[Stored items]

Definition evidence_payload (ev : EvidenceTwin.ConceptEvidence) : dict :=
  [("eligible_grades", JInt (EvidenceTwin.eligible_grades ev)); ("ineligible_hits", JInt (EvidenceTwin.ineligible_hits ev))].

Definition store_projection (ctx : RequestContext) (course : Course.t) (course_id : uuid)
    (ev : EvidenceTwin.ConceptEvidence) : M unit :=
  row ← select_opt (projection_of (account_id ctx) (user_id ctx) (EvidenceTwin.concept ev));
  let coverage := of_int (EvidenceTwin.eligible_grades ev) in
  match row with
  | None =>
      id ← new_uuid;
      t ← now;
      add {| LearnerProjection.id := id; LearnerProjection.account_id := account_id ctx;
             LearnerProjection.space_id := Course.space_id course; LearnerProjection.course_id := course_id;
             LearnerProjection.user_id := user_id ctx; LearnerProjection.concept_node_id := EvidenceTwin.concept ev;
             LearnerProjection.evidence_state := value (EvidenceTwin.evidence_state ev);
             LearnerProjection.recall_state := value (EvidenceTwin.recall_state ev);
             LearnerProjection.confidence := None; LearnerProjection.coverage := coverage;
             LearnerProjection.projection_json := evidence_payload ev; LearnerProjection.updated_at := t |}
  | Some row =>
      t ← now;
      update (LearnerProjection.id row) (fun r =>
        LearnerProjection.set_updated_at t (LearnerProjection.set_projection_json (evidence_payload ev)
          (LearnerProjection.set_coverage coverage
            (LearnerProjection.set_recall_state (value (EvidenceTwin.recall_state ev))
              (LearnerProjection.set_evidence_state (value (EvidenceTwin.evidence_state ev)) r)))))
  end.

Definition rebuild_evidence_projections (ctx : RequestContext) (course_id : uuid)
    : M (list EvidenceTwin.ConceptEvidence) :=
  course ← select_one (the_course (account_id ctx) course_id);
  events ← select (course_event (account_id ctx) course_id (user_id ctx));
  let projected := projected_items (map event_record events) in
  _ ← forM projected (store_projection ctx course course_id);
  mret projected.
End session.

(** ** The prerequisite graph *)

Definition confirmed_edges (account course : uuid) (w : World) : list (string * string) :=
  map edge_pair (keep (confirmed_edge account course) (rows (db w))).

Definition acyclic_prerequisites (w : World) : Prop :=
  forall account course, ~ cyclic (edge (confirmed_edges account course w)).

(** The new row: in its own course when it is confirmed, in no other. *)
Lemma confirmed_edges_add e w u w' account course :
  add e w = Ok (u, w') ->
  confirmed_edges account course w' =
    confirmed_edges account course w ++ (if confirmed_edge account course e then [edge_pair e] else []).
Proof.
  intros [_ ->]%add_Ok. unfold confirmed_edges. rows_simpl. rewrite keep_app, map_app. f_equal.
  unfold keep. simpl. by destruct (confirmed_edge account course e).
Qed.

Lemma cycle_check_exact l f t :
  ~ cyclic (edge l) -> exists b, cycle_check l f t = Ok b /\ (b = true <-> cyclic (edge (l ++ [(f, t)]))).
Proof.
  intros Hac. destruct (would_create_cycle_answer l f t) as (b & Hb & Hiff).
  exists b. unfold cycle_check. rewrite Hb. split; [done|]. rewrite Hiff. split.
  - intros (x & _ & Hx). by exists x.
  - intros Hc%new_cycle_at_source; [|done]. eauto using rtc_refl.
Qed.

Section graph.
Context `{Env}.

(** What follows the check raises other errors. *)
Lemma no_cycle_error confirmation (row : uuid -> ConfirmationState.t -> Z -> CurriculumEdge.t) w :
  (_ ← guard false (ValueError "confirmed_prerequisite_cycle");
   edge_id ← new_uuid;
   c ← lift (enum_of (A := ConfirmationState.t) confirmation);
   t ← now;
   _ ← add (row edge_id c t);
   mret edge_id) w <> Raise (ValueError "confirmed_prerequisite_cycle").
Proof.
  intros Hr. unfold guard, new_uuid, now in Hr. cbn in Hr. unfold mbind, M_bind, lift, mret, M_ret in Hr.
  destruct (enum_of confirmation) as [c|e] eqn:E; cbn in Hr.
  - destruct (add _ _) as [[]|e] eqn:Ea; [discriminate|]. unfold add in Ea.
    destruct (first _ _); [|discriminate]. injection Ea as <-. discriminate.
  - injection Hr as ->. unfold enum_of in E. destruct (of_value confirmation); [discriminate|].
    injection E as E. unfold repr_str in E. by destruct (_ && _).
Qed.

(** C13: the confirmed prerequisites of a course never form a cycle: adding an
    edge keeps every course's confirmed graph acyclic, and in a course that
    exists a confirmed edge is refused exactly when it would close a cycle. *)
Theorem prerequisites_stay_acyclic ctx course from_ to confirmation w :
  acyclic_prerequisites w ->
  (forall id w', add_prerequisite_edge ctx course from_ to confirmation w = Ok (id, w') -> acyclic_prerequisites w') /\
  (forall c w1, select_one (the_course (account_id ctx) course) w = Ok (c, w1) ->
     add_prerequisite_edge ctx course from_ to confirmation w = Raise (ValueError "confirmed_prerequisite_cycle") <->
     confirmation = value ConfirmationState.CONFIRMED /\
     cyclic (edge (confirmed_edges (account_id ctx) course w ++ [(str_uuid from_, str_uuid to)]))).
Proof.
  intros Hac. unfold add_prerequisite_edge.
  destruct (cycle_check_exact (confirmed_edges (account_id ctx) course w) (str_uuid from_) (str_uuid to))
    as (b & Hb & Hcyc); [apply Hac|]. split.
  - intros id w' Hm. stepM Hm. apply select_one_in in H0 as (-> & _). stepM Hm. apply select_Ok in H0 as [-> ->].
    stepM Hm. apply lift_Ok in H0 as [Hc ->]. stepM Hm. cleanM. draw Hm. stepM Hm. apply lift_Ok in H0 as [Ho ->].
    draw Hm. stepM Hm. cleanM. intros account c. rewrite (confirmed_edges_add _ _ _ _ _ _ H0).
    destruct (confirmed_edge account c _) eqn:E; [|rewrite app_nil_r; apply Hac].
    unfold confirmed_edge, same in E. cbn in E. split_bool. subst.
    
    apply enum_of_Ok in Ho. rewrite <- Ho, H2 in Hc.
    change (cycle_check (confirmed_edges (account_id ctx) c w) (str_uuid from_) (str_uuid to) = Ok false) in Hc.
    rewrite Hb in Hc. injection Hc as ->.
    intros Hcy. by apply Hcyc in Hcy.
  - intros c w1 Hs. rewrite (M_bind_step _ _ _ _ _ Hs). apply select_one_in in Hs as (-> & _).
    rewrite (M_bind_step (select _) _ _ _ _ eq_refl). fold (confirmed_edges (account_id ctx) course w).
    destruct (String.eqb_spec confirmation (value ConfirmationState.CONFIRMED)) as [He|Hne].
    + rewrite (M_bind_step (lift _) _ w b w) by (unfold lift; by rewrite Hb). destruct b.
      * split; [|done]. intros _. split; [done|]. by apply Hcyc.
      * split; [intros Hr; exfalso; by apply no_cycle_error in Hr|].
        intros [_ Hcy]. by apply Hcyc in Hcy.
    + rewrite (M_bind_step (lift _) _ w false w) by done.
      split; [intros Hr; exfalso; by apply no_cycle_error in Hr|by intros [? _]].
Qed.
End graph.

(** ** The evidence of a concept *)

Definition ungraded_concepts (w : World) : Prop :=
  forall e, e ∈ rows (R := LearnerEvent.t) (db w) -> LearnerEvent.concept_node_id e <> None ->
    dict_lookup "correct" (LearnerEvent.payload e) = None.

(** The calls of the service that learners reach, in any order. *)
Inductive learning_call `{Env} (w : World) : World -> Prop :=
| call_start ctx c i r id res w' :
    start_assessment_attempt ctx c i r id w = Ok (res, w') -> learning_call w w'
| call_reveal ctx a hint answer res w' :
    record_attempt_reveal ctx a hint answer w = Ok (res, w') -> learning_call w w'
| call_append ctx c ty t cid k i r a p x y z res w' :
    append_learner_event ctx c ty t cid k i r a p x y z w = Ok (res, w') -> learning_call w w'
| call_submit ctx c i r resp conf cid x y res w' :
    submit_assessment_attempt ctx c i r resp conf cid x y w = Ok (res, w') -> learning_call w w'
| call_review ctx c i r x y z res w' :
    apply_review_rating ctx c i r x y z w = Ok (res, w') -> learning_call w w'
| call_rebuild ctx c res w' :
    rebuild_evidence_projections ctx c w = Ok (res, w') -> learning_call w w'.

Lemma strip_no_correct body : dict_lookup "correct" (strip_payload body) = None.
Proof.
  unfold dict_lookup. destruct (first _ _) as [[k v]|] eqn:E; [|done]. apply first_Some in E as [Hin Hk].
  apply elem_of_keep in Hin as [_ Hs]. cbn in *. apply String.eqb_eq in Hk as ->.
  rewrite bool_decide_true in Hs; [done|]. by left.
Qed.

Section evidence.
Context `{Env}.

Lemma add_ungraded e w u w' :
  add e w = Ok (u, w') -> (LearnerEvent.concept_node_id e <> None -> dict_lookup "correct" (LearnerEvent.payload e) = None) ->
  ungraded_concepts w -> ungraded_concepts w'.
Proof.
  intros [_ ->]%add_Ok He Hw x. rows_simpl. intros [Hx|Hx%list_elem_of_singleton]%elem_of_app; [by apply Hw|by subst].
Qed.

Lemma ungraded_kept w w' :
  rows (R := LearnerEvent.t) (db w') = rows (db w) -> ungraded_concepts w -> ungraded_concepts w'.
Proof. unfold ungraded_concepts. by intros ->. Qed.

Lemma review_keeps_events ctx c i r x y z : keeps LearnerEvent.t (apply_review_rating ctx c i r x y z).
Proof.
  unfold apply_review_rating, review_card. cbv zeta. frame.
Qed.

Lemma rebuild_keeps_events ctx c : keeps LearnerEvent.t (rebuild_evidence_projections ctx c).
Proof. unfold rebuild_evidence_projections, store_projection. frame. Qed.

* **Task prompt**: Search the data above for lines holding "Hiff" and copy each of them.

* **Solved problem**:
  intros Hac. destruct (would_create_cycle_answer l f t) as (b & Hb & Hiff).
  exists b. unfold cycle_check. rewrite Hb. split; [done|]. rewrite Hiff. split.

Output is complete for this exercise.